Data shown
(** * Item-loader processors of [scrapy.contrib.loader.processor]

    A shallow embedding of the processors module and the properties of
    its composition model: [MapCompose], [Compose], [Filter], [Slice],
    [TakeFirst] and [Identity].

    Python values are a small inductive universe; user-supplied
    functions run in a state-and-exception monad that also records every
    invocation, so that "is (not) invoked" and "receives the context"
    are statements about the recorded calls. *)

From Stdlib Require Import ZArith List Bool Ascii String Lia.
From Stdlib Require Import SpecFloat.
From stdpp Require Import base option list strings gmap.

Local Open Scope string_scope.
Local Open Scope list_scope.
Local Open Scope Z_scope.

Set Warnings "-register-all".

(** ** Python values *)

(** The part of the Python object universe the processors are used on.
    A float is an IEEE 754 datum ([spec_float]); [str] and [unicode] are
    not told apart. *)
Inductive pyval : Type :=
  | VNone
  | VBool (b : bool)
  | VInt (z : Z)
  | VFloat (f : spec_float)
  | VStr (s : string)
  | VList (items : list pyval)
  | VTuple (items : list pyval).

(** [v is None] *)
Definition is_None (v : pyval) : bool :=
  match v with VNone => true | _ => false end.

(** [bool(v)]: the truth value of an object. *)
Definition truthy (v : pyval) : bool :=
  match v with
  | VNone => false
  | VBool b => b
  | VInt z => negb (z =? 0)
  | VFloat f => match f with S754_zero _ => false | _ => true end
  | VStr s => match s with EmptyString => false | String _ _ => true end
  | VList items | VTuple items =>
      match items with [] => false | _ :: _ => true end
  end.

(** The builtin [bool], as a callable. *)
Definition py_bool (v : pyval) : pyval := VBool (truthy v).

(** A number of the integer tower ([bool] is a subclass of [int]). *)
Definition as_int (v : pyval) : option Z :=
  match v with
  | VBool b => Some (if b then 1 else 0)
  | VInt z => Some z
  | _ => None
  end.

(** Exact comparison of a float with an integer, as [float.__eq__]
    does it. *)
Definition float_eq_int (f : spec_float) (z : Z) : bool :=
  match f with
  | S754_zero _ => z =? 0
  | S754_finite s m e =>
      let mz := if s then Z.neg m else Z.pos m in
      if 0 <=? e then z =? mz * 2 ^ e else z * 2 ^ (- e) =? mz
  | S754_infinity _ | S754_nan => false
  end.

(** [a == b] on the value universe: numbers compare by value across
    [bool], [int] and [float]; strings with strings; lists with lists and
    tuples with tuples, item by item; everything else is unequal. *)
Fixpoint py_eq (a b : pyval) : bool :=
  let fix items_eq (xs ys : list pyval) : bool :=
    match xs, ys with
    | [], [] => true
    | x :: xs', y :: ys' => py_eq x y && items_eq xs' ys'
    | _, _ => false
    end in
  match a, b with
  | VNone, VNone => true
  | VFloat f, VFloat g => SFeqb f g
  | VFloat f, (VBool _ | VInt _) =>
      match as_int b with Some z => float_eq_int f z | None => false end
  | (VBool _ | VInt _), VFloat g =>
      match as_int a with Some z => float_eq_int g z | None => false end
  | (VBool _ | VInt _), (VBool _ | VInt _) =>
      match as_int a, as_int b with
      | Some x, Some y => x =? y
      | _, _ => false
      end
  | VStr s, VStr t => String.eqb s t
  | VList xs, VList ys => items_eq xs ys
  | VTuple xs, VTuple ys => items_eq xs ys
  | _, _ => false
  end.

(** The items a [for] loop, [filter] or [list +=] obtains from a value;
    [None] stands for the [TypeError] of a value that is not iterable.
    A string iterates over its one-character strings. *)
Definition py_iter (v : pyval) : option (list pyval) :=
  match v with
  | VList items | VTuple items => Some items
  | VStr s => Some (map (fun c => VStr (String c EmptyString)) (list_ascii_of_string s))
  | VNone | VBool _ | VInt _ | VFloat _ => None
  end.

(** The sequences among the values (a string is a scalar here). *)
Definition is_sequence (v : pyval) : bool :=
  match v with VList _ | VTuple _ => true | _ => false end.

(** ** Contexts *)

(** A Python [dict] with string keys (keyword arguments, loader
    contexts). *)
Abbreviation dict := (gmap string pyval).

(** A loader context as the wrapped functions receive it: either a plain
    [dict], or a [MergeDict] instance built from several of them. *)
Inductive context : Type :=
  | PlainDict (d : dict)
  | MergeDict (dicts : list dict).

(** Modelled from the spec: the class [MergeDict] of
    [scrapy.utils.datatypes], whose source is missing.  It looks a key up
    in its dictionaries in the order they were given, so that the first
    one takes precedence on key collision. *)
Fixpoint MergeDict_get (dicts : list dict) (key : string) : option pyval :=
  match dicts with
  | [] => None
  | d :: rest =>
      match d !! key with
      | Some v => Some v
      | None => MergeDict_get rest key
      end
  end.

(** [context[key]], with [None] for a [KeyError]. *)
Definition context_get (c : context) (key : string) : option pyval :=
  match c with
  | PlainDict d => d !! key
  | MergeDict dicts => MergeDict_get dicts key
  end.

(** [if loader_context:] on the optional runtime argument: [None] and
    the empty [dict] are false. *)
Definition context_given (loader_context : option dict) : bool :=
  match loader_context with
  | None => false
  | Some d => negb (bool_decide (d = ∅))
  end.


(** ** Calls, exceptions and recorded invocations *)

(** A raised exception: its class and its arguments. *)
Record exn : Type := Exception { exn_class : string; exn_args : list pyval }.

Definition TypeError (msg : string) : exn := Exception "TypeError" [VStr msg].

(** What a call does: it returns a value or raises. *)
Inductive outcome (A : Type) : Type :=
  | Return (a : A)
  | Raise (e : exn).
Arguments Return {A} a.
Arguments Raise {A} e.

(** One invocation of a user-supplied function: which function, on which
    value, and the [loader_context] keyword it was given ([None] when it
    was called with the value only). *)
Record event : Type := Call {
  ev_func : string;
  ev_value : pyval;
  ev_context : option context
}.

Section Pipelines.

(** The state the user-supplied functions may read and change. *)
Context {W : Type}.

(** The store a call runs in: the functions' own state, and the
    invocations made so far, oldest first. *)
Record store : Type := Store { world : W; calls : list event }.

Work task
Repeat the records above exactly, with nothing left out.

Task response
(** * Item-loader processors of [scrapy.contrib.loader.processor]

    A shallow embedding of the processors module and the properties of
    its composition model: [MapCompose], [Compose], [Filter], [Slice],
    [TakeFirst] and [Identity].

    Python values are a small inductive universe; user-supplied
    functions run in a state-and-exception monad that also records every
    invocation, so that "is (not) invoked" and "receives the context"
    are statements about the recorded calls. *)

From Stdlib Require Import ZArith List Bool Ascii String Lia.
From Stdlib Require Import SpecFloat.
From stdpp Require Import base option list strings gmap.

Local Open Scope string_scope.
Local Open Scope list_scope.
Local Open Scope Z_scope.

Set Warnings "-register-all".

(** ** Python values *)

(** The part of the Python object universe the processors are used on.
    A float is an IEEE 754 datum ([spec_float]); [str] and [unicode] are
    not told apart. *)
Inductive pyval : Type :=
  | VNone
  | VBool (b : bool)
  | VInt (z : Z)
  | VFloat (f : spec_float)
  | VStr (s : string)
  | VList (items : list pyval)
  | VTuple (items : list pyval).

(** [v is None] *)
Definition is_None (v : pyval) : bool :=
  match v with VNone => true | _ => false end.

(** [bool(v)]: the truth value of an object. *)
Definition truthy (v : pyval) : bool :=
  match v with
  | VNone => false
  | VBool b => b
  | VInt z => negb (z =? 0)
  | VFloat f => match f with S754_zero _ => false | _ => true end
  | VStr s => match s with EmptyString => false | String _ _ => true end
  | VList items | VTuple items =>
      match items with [] => false | _ :: _ => true end
  end.

(** The builtin [bool], as a callable. *)
Definition py_bool (v : pyval) : pyval := VBool (truthy v).

(** A number of the integer tower ([bool] is a subclass of [int]). *)
Definition as_int (v : pyval) : option Z :=
  match v with
  | VBool b => Some (if b then 1 else 0)
  | VInt z => Some z
  | _ => None
  end.

(** Exact comparison of a float with an integer, as [float.__eq__]
    does it. *)
Definition float_eq_int (f : spec_float) (z : Z) : bool :=
  match f with
  | S754_zero _ => z =? 0
  | S754_finite s m e =>
      let mz := if s then Z.neg m else Z.pos m in
      if 0 <=? e then z =? mz * 2 ^ e else z * 2 ^ (- e) =? mz
  | S754_infinity _ | S754_nan => false
  end.

(** [a == b] on the value universe: numbers compare by value across
    [bool], [int] and [float]; strings with strings; lists with lists and
    tuples with tuples, item by item; everything else is unequal. *)
Fixpoint py_eq (a b : pyval) : bool :=
  let fix items_eq (xs ys : list pyval) : bool :=
    match xs, ys with
    | [], [] => true
    | x :: xs', y :: ys' => py_eq x y && items_eq xs' ys'
    | _, _ => false
    end in
  match a, b with
  | VNone, VNone => true
  | VFloat f, VFloat g => SFeqb f g
  | VFloat f, (VBool _ | VInt _) =>
      match as_int b with Some z => float_eq_int f z | None => false end
  | (VBool _ | VInt _), VFloat g =>
      match as_int a with Some z => float_eq_int g z | None => false end
  | (VBool _ | VInt _), (VBool _ | VInt _) =>
      match as_int a, as_int b with
      | Some x, Some y => x =? y
      | _, _ => false
      end
  | VStr s, VStr t => String.eqb s t
  | VList xs, VList ys => items_eq xs ys
  | VTuple xs, VTuple ys => items_eq xs ys
  | _, _ => false
  end.

(** The items a [for] loop, [filter] or [list +=] obtains from a value;
    [None] stands for the [TypeError] of a value that is not iterable.
    A string iterates over its one-character strings. *)
Definition py_iter (v : pyval) : option (list pyval) :=
  match v with
  | VList items | VTuple items => Some items
  | VStr s => Some (map (fun c => VStr (String c EmptyString)) (list_ascii_of_string s))
  | VNone | VBool _ | VInt _ | VFloat _ => None
  end.

(** The sequences among the values (a string is a scalar here). *)
Definition is_sequence (v : pyval) : bool :=
  match v with VList _ | VTuple _ => true | _ => false end.

(** ** Contexts *)

(** A Python [dict] with string keys (keyword arguments, loader
    contexts). *)
Abbreviation dict := (gmap string pyval).

(** A loader context as the wrapped functions receive it: either a plain
    [dict], or a [MergeDict] instance built from several of them. *)
Inductive context : Type :=
  | PlainDict (d : dict)
  | MergeDict (dicts : list dict).

(** Modelled from the spec: the class [MergeDict] of
    [scrapy.utils.datatypes], whose source is missing.  It looks a key up
    in its dictionaries in the order they were given, so that the first
    one takes precedence on key collision. *)
Fixpoint MergeDict_get (dicts : list dict) (key : string) : option pyval :=
  match dicts with
  | [] => None
  | d :: rest =>
      match d !! key with
      | Some v => Some v
      | None => MergeDict_get rest key
      end
  end.

(** [context[key]], with [None] for a [KeyError]. *)
Definition context_get (c : context) (key : string) : option pyval :=
  match c with
  | PlainDict d => d !! key
  | MergeDict dicts => MergeDict_get dicts key
  end.

(** [if loader_context:] on the optional runtime argument: [None] and
    the empty [dict] are false. *)
Definition context_given (loader_context : option dict) : bool :=
  match loader_context with
  | None => false
  | Some d => negb (bool_decide (d = ∅))
  end.


(** ** Calls, exceptions and recorded invocations *)

(** A raised exception: its class and its arguments. *)
Record exn : Type := Exception { exn_class : string; exn_args : list pyval }.

Definition TypeError (msg : string) : exn := Exception "TypeError" [VStr msg].

(** What a call does: it returns a value or raises. *)
Inductive outcome (A : Type) : Type :=
  | Return (a : A)
  | Raise (e : exn).
Arguments Return {A} a.
Arguments Raise {A} e.

(** One invocation of a user-supplied function: which function, on which
    value, and the [loader_context] keyword it was given ([None] when it
    was called with the value only). *)
Record event : Type := Call {
  ev_func : string;
  ev_value : pyval;
  ev_context : option context
}.

Section Pipelines.

(** The state the user-supplied functions may read and change. *)
Context {W : Type}.

(** The store a call runs in: the functions' own state, and the
    invocations made so far, oldest first. *)
Record store : Type := Store { world : W; calls : list event }.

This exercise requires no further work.